- Your objective: Copy nothing but the lines below running from the line containing "Fixpoint run_calls (l" through the line containing "let '((ok, n), l')", both end lines included.
====== Exercise inputs ======
(* ===== verification/FailureLogger.v ===== *)
(** * The rate-limited failure log ([failure_logger.go])

    One entry per failure signature: when it may be logged again, and how many failures were
    suppressed since.  The clock is an argument of each call. *)
From S2P Require Import Prelude Config.
Local Open Scope Z_scope.

Definition failureLogWindow : Z := minute.

Record failureLogEntry := FailureLogEntry { nextLogAt : Z; suppressed : Z }.

Record failureLogger := FailureLogger { window : Z; entries : gmap string failureLogEntry }.

Definition newFailureLogger (window : Z) : failureLogger :=
  FailureLogger (if bool_decide (window <= 0) then failureLogWindow else window) ∅.

Definition shouldLog (signature : string) (now : Z) (l : failureLogger) : (bool * Z) * failureLogger :=
  match entries l !! signature with
  | None =>
      ((true, 0), FailureLogger (window l) (<[signature := FailureLogEntry (now + window l) 0]> (entries l)))
  | Some entry =>
      if bool_decide (now < nextLogAt entry) then
        ((false, 0),
         FailureLogger (window l)
           (<[signature := FailureLogEntry (nextLogAt entry) (wrap64 (suppressed entry + 1))]> (entries l)))
      else
        ((true, suppressed entry),
         FailureLogger (window l) (<[signature := FailureLogEntry (now + window l) 0]> (entries l)))
  end.

(** A printed line: the message, and the value of [suppressed_count] when there is one. *)
Definition line : Type := string * option Z.

Definition log (message signature : string) (now : Z) (l : failureLogger) : list line * failureLogger :=
  let '((ok, suppressed), l') := shouldLog signature now l in
  (if ok : bool then [(message, if bool_decide (0 < suppressed) then Some suppressed else None)] else [], l').

(** [logFailure] of the app: nothing once the context is cancelled; without a logger every
    failure is printed. *)
Definition logFailure (cancelled : bool) (message signature : string) (now : Z)
    (l : option failureLogger) : list line * option failureLogger :=
  if cancelled then ([], l)
  else match l with
       | None => ([(message, None)], None)
       | Some l => let '(lines, l') := log message signature now l in (lines, Some l')
       end.

(** ** Runs of the logger: each call with what [shouldLog] answered *)

Record call := Call { at_ : Z; sig : string; ok : bool; reported : Z }.

Fixpoint run_calls (l : failureLogger) (past : list call) (calls : list (Z * string)) : list call * failureLogger :=
  match calls with
  | [] => (past, l)
  | (now, signature) :: calls =>
      let '((ok, n), l') := shouldLog signature now l in
      run_calls l' (past ++ [Call now signature ok n]) calls
  end.

Definition of_sig (s : string) (past : list call) : list call := filter (fun c => sig c = s) past.

Definition sum_reported (past : list call) : Z := foldr (fun c n => reported c + n) 0 past.

Definition logged_of (s : string) (past : list call) : list call :=
  filter (fun c => ok c = true) (of_sig s past).

Record tracks (l : failureLogger) (past : list call) : Prop := {
  tracks_window : 0 < window l;
  tracks_logged : forall c, c ∈ past -> ok c = true ->
    exists e, entries l !! sig c = Some e /\ at_ c + window l <= nextLogAt e;
  tracks_entry : forall s e, entries l !! s = Some e ->
    exists c, c ∈ past /\ sig c = s /\ ok c = true /\ nextLogAt e = at_ c + window l;
  tracks_count : forall s, Z.of_nat (length past) < 2 ^ 63 ->
    let pending := default 0 (suppressed <$> entries l !! s) in
    0 <= pending <= Z.of_nat (length past)
    /\ Z.of_nat (length (of_sig s past))
       = Z.of_nat (length (logged_of s past)) + sum_reported (logged_of s past) + pending;
}.

Lemma sum_reported_app a b : sum_reported (a ++ b) = sum_reported a + sum_reported b.
Proof. induction a as [|c a IH]; simpl; [done|]. rewrite IH. lia. Qed.

Lemma of_sig_snoc s past c : of_sig s (past ++ [c]) = of_sig s past ++ if decide (sig c = s) then [c] else [].
Proof. unfold of_sig. rewrite filter_app, filter_cons, filter_nil. done. Qed.

Lemma logged_of_snoc s past c :
  logged_of s (past ++ [c])
  = logged_of s past ++ if decide (sig c = s /\ ok c = true) then [c] else [].
Proof.
  unfold logged_of. rewrite of_sig_snoc, filter_app. f_equal.
  destruct (decide (sig c = s)); simpl.
  - rewrite filter_cons, filter_nil. destruct (decide (ok c = true)), (decide _); try done; tauto.
  - rewrite filter_nil. by rewrite decide_False by tauto.
Qed.

Lemma tracks_new w : tracks (newFailureLogger w) [].
Proof.
  split; simpl.
  - case_bool_decide; unfold failureLogWindow, minute; lia.
  - by intros c ?%elem_of_nil.
  - intros s e He. by rewrite lookup_empty in He.
  - intros s _. rewrite lookup_empty. simpl. lia.
Qed.

(** A failure is logged exactly when no failure of its signature was logged within the window. *)
Lemma shouldLog_answer l past signature now ok' n l' :
  tracks l past -> shouldLog signature now l = ((ok', n), l') ->
  ok' = true <-> forall c, c ∈ past -> sig c = signature -> ok c = true -> at_ c + window l <= now.
Proof.
  intros [Hw Hlog Hent Hcnt] Hs. unfold shouldLog in Hs.
  destruct (entries l !! signature) as [e|] eqn:He.
  - destruct (Hent _ _ He) as (c0 & Hc0 & Hs0 & Hok0 & Hn0). case_bool_decide as Hlt;
      injection Hs as <- <- <-.
    + split; [done|]. intros Hall. specialize (Hall c0 Hc0 Hs0 Hok0). lia.
    + split; [|done]. intros _ c Hc <- Hokc.
      destruct (Hlog c Hc Hokc) as (e' & He' & Hle). simplify_eq. lia.
  - injection Hs as <- <- <-. split; [|done].
    intros _ c Hc <- Hokc. destruct (Hlog c Hc Hokc) as (e' & He' & _). congruence.
Qed.

(** What a logged and a suppressed call do to the entries. *)
Lemma tracks_log l past s now n :
  tracks l past ->
  n = default 0 (suppressed <$> entries l !! s) ->
  (forall e, entries l !! s = Some e -> nextLogAt e <= now) ->
  tracks (FailureLogger (window l) (<[s := FailureLogEntry (now + window l) 0]> (entries l)))
    (past ++ [Call now s true n]).
Proof.
  intros [Hw Hlog Hent Hcnt] -> Hle. split; simpl.
  - done.
  - intros c [Hc| ->%list_elem_of_singleton]%elem_of_app Hok; simpl.
    + destruct (Hlog c Hc Hok) as (e & He & Hn). destruct (decide (sig c = s)) as [<-|Hne].
      * rewrite lookup_insert_eq. eexists. split; [done|]. simpl. specialize (Hle e He). lia.
      * rewrite lookup_insert_ne by done. eauto.
    + rewrite lookup_insert_eq. eexists. split; [done|]. simpl. lia.
  - intros s' e He. destruct (decide (s' = s)) as [->|Hne].
    + rewrite lookup_insert_eq in He. simplify_eq. eexists. split; [apply elem_of_app; right; by apply list_elem_of_singleton|done].
    + rewrite lookup_insert_ne in He by done. destruct (Hent s' e He) as (c & Hc & Hrest).
      exists c. split; [set_solver|done].
  - intros s' Hb. rewrite length_app in Hb |- *. simpl in Hb |- *.
    destruct (Hcnt s') as [Hp Hc]; [lia|]. rewrite of_sig_snoc, logged_of_snoc, !length_app, sum_reported_app.
    simpl. destruct (decide (s = s')) as [->|Hne].
    + rewrite lookup_insert_eq, decide_True by done. simpl. lia.
    + rewrite lookup_insert_ne, decide_False by tauto. simpl. lia.
Qed.

Lemma tracks_suppress l past s now e :
  tracks l past -> entries l !! s = Some e ->
  tracks (FailureLogger (window l)
      (<[s := FailureLogEntry (nextLogAt e) (wrap64 (suppressed e + 1))]> (entries l)))
    (past ++ [Call now s false 0]).
Proof.
  intros [Hw Hlog Hent Hcnt] He. split; simpl.
  - done.
  - intros c [Hc| ->%list_elem_of_singleton]%elem_of_app Hok; simpl; [|done].
    destruct (Hlog c Hc Hok) as (e' & He' & Hn). destruct (decide (sig c = s)) as [<-|Hne].
    + rewrite lookup_insert_eq. eexists. split; [done|]. simpl. by simplify_eq.
    + rewrite lookup_insert_ne by done. eauto.
  - intros s' e' He'. destruct (decide (s' = s)) as [->|Hne].
    + rewrite lookup_insert_eq in He'. simplify_eq. destruct (Hent s e He) as (c & Hc & Hrest).
      exists c. split; [set_solver|done].
    + rewrite lookup_insert_ne in He' by done. destruct (Hent s' e' He') as (c & Hc & Hrest).
      exists c. split; [set_solver|done].
  - intros s' Hb. rewrite length_app in Hb |- *. simpl in Hb |- *.
    destruct (Hcnt s') as [Hp Hc]; [lia|]. rewrite of_sig_snoc, logged_of_snoc, !length_app, sum_reported_app.
    simpl. rewrite (decide_False (P := _ /\ _)) by (intros [_ ?]; done).
    destruct (decide (s = s')) as [->|Hne].
    + rewrite lookup_insert_eq. rewrite He in Hp, Hc. simpl in *.
      rewrite wrap64_id by (unfold in_int64, min_int64, max_int64; lia). lia.
    + rewrite lookup_insert_ne by done. simpl. lia.
Qed.

Lemma shouldLog_tracks l past signature now ok' n l' :
  tracks l past -> shouldLog signature now l = ((ok', n), l') ->
  window l' = window l /\ tracks l' (past ++ [Call now signature ok' n]).
Proof.
  intros Ht Hs. unfold shouldLog in Hs. destruct (entries l !! signature) as [e|] eqn:He;
    [case_bool_decide as Hlt|]; injection Hs as <- <- <-; (split; [done|]).
  - by apply tracks_suppress.
  - apply tracks_log; [done|by rewrite He|]. intros e' He'. simplify_eq. lia.
  - apply tracks_log; [done|by rewrite He|]. intros e' He'. congruence.
Qed.

Lemma run_calls_tracks calls l past past' l' :
  run_calls l past calls = (past', l') -> tracks l past ->
  window l' = window l /\ tracks l' past'.
Proof.
  revert l past. induction calls as [|[now s] calls IH]; intros l past Hrun Ht; simpl in Hrun.
  { by injection Hrun as <- <-. }
  destruct (shouldLog s now l) as [[ok' n] l1] eqn:Hs.
  destruct (shouldLog_tracks _ _ _ _ _ _ _ Ht Hs) as [Hw Ht1].
  destruct (IH _ _ Hrun Ht1) as [Hw' Ht']. split; [congruence|done].
Qed.

(** ** Properties *)

(** C40. After any calls, a failure is logged exactly when every logged failure of its signature is
    at least the window old; and for every signature, the calls are those logged, those the
    logged lines report as suppressed, and those still to be reported. *)
Theorem failure_log_rate_limited (w now : Z) (calls : list (Z * string)) (past : list call)
    (l : failureLogger) (signature : string) :
  run_calls (newFailureLogger w) [] calls = (past, l) ->
  ((shouldLog signature now l).1.1 = true
     <-> forall c, c ∈ past -> sig c = signature -> ok c = true ->
           at_ c + window (newFailureLogger w) <= now)
  /\ (Z.of_nat (length past) < 2 ^ 63 ->
      Z.of_nat (length (of_sig signature past))
      = Z.of_nat (length (logged_of signature past)) + sum_reported (logged_of signature past)
        + default 0 (suppressed <$> entries l !! signature)).
Proof.
  intros Hrun. destruct (run_calls_tracks _ _ _ _ _ Hrun (tracks_new w)) as [Hw Ht]. split.
  - rewrite <- Hw. destruct (shouldLog signature now l) as [[ok' n] l'] eqn:Hs.
    by apply (shouldLog_answer _ _ _ _ _ _ _ Ht Hs).
  - intros Hb. by apply (tracks_count _ _ Ht signature Hb).
Qed.

Lemma failure_log_rate_limited_witness :
  let calls := [(0, "a"); (5, "a"); (7, "b"); (9, "a"); (12, "a")] in
  ok <$> (run_calls (newFailureLogger 10) [] calls).1 = [true; false; true; false; true]
  /\ reported <$> (run_calls (newFailureLogger 10) [] calls).1 = [0; 0; 0; 0; 2]
  /\ (shouldLog "a" 22 (run_calls (newFailureLogger 10) [] calls).2).1.1 = true.
Proof.
  split_and!; [reflexivity..|].
  eapply (failure_log_rate_limited 10 22 [(0, "a"); (5, "a"); (7, "b"); (9, "a"); (12, "a")]);
    [vm_compute; reflexivity|].
  intros c Hc _ _. vm_compute in Hc.
  repeat (apply elem_of_cons in Hc as [->|Hc]; [vm_compute; discriminate|]).
  by apply elem_of_nil in Hc.
Defined.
======
- Exercise response:
Fixpoint run_calls (l : failureLogger) (past : list call) (calls : list (Z * string)) : list call * failureLogger :=
  match calls with
  | [] => (past, l)
  | (now, signature) :: calls =>
      let '((ok, n), l') := shouldLog signature now l in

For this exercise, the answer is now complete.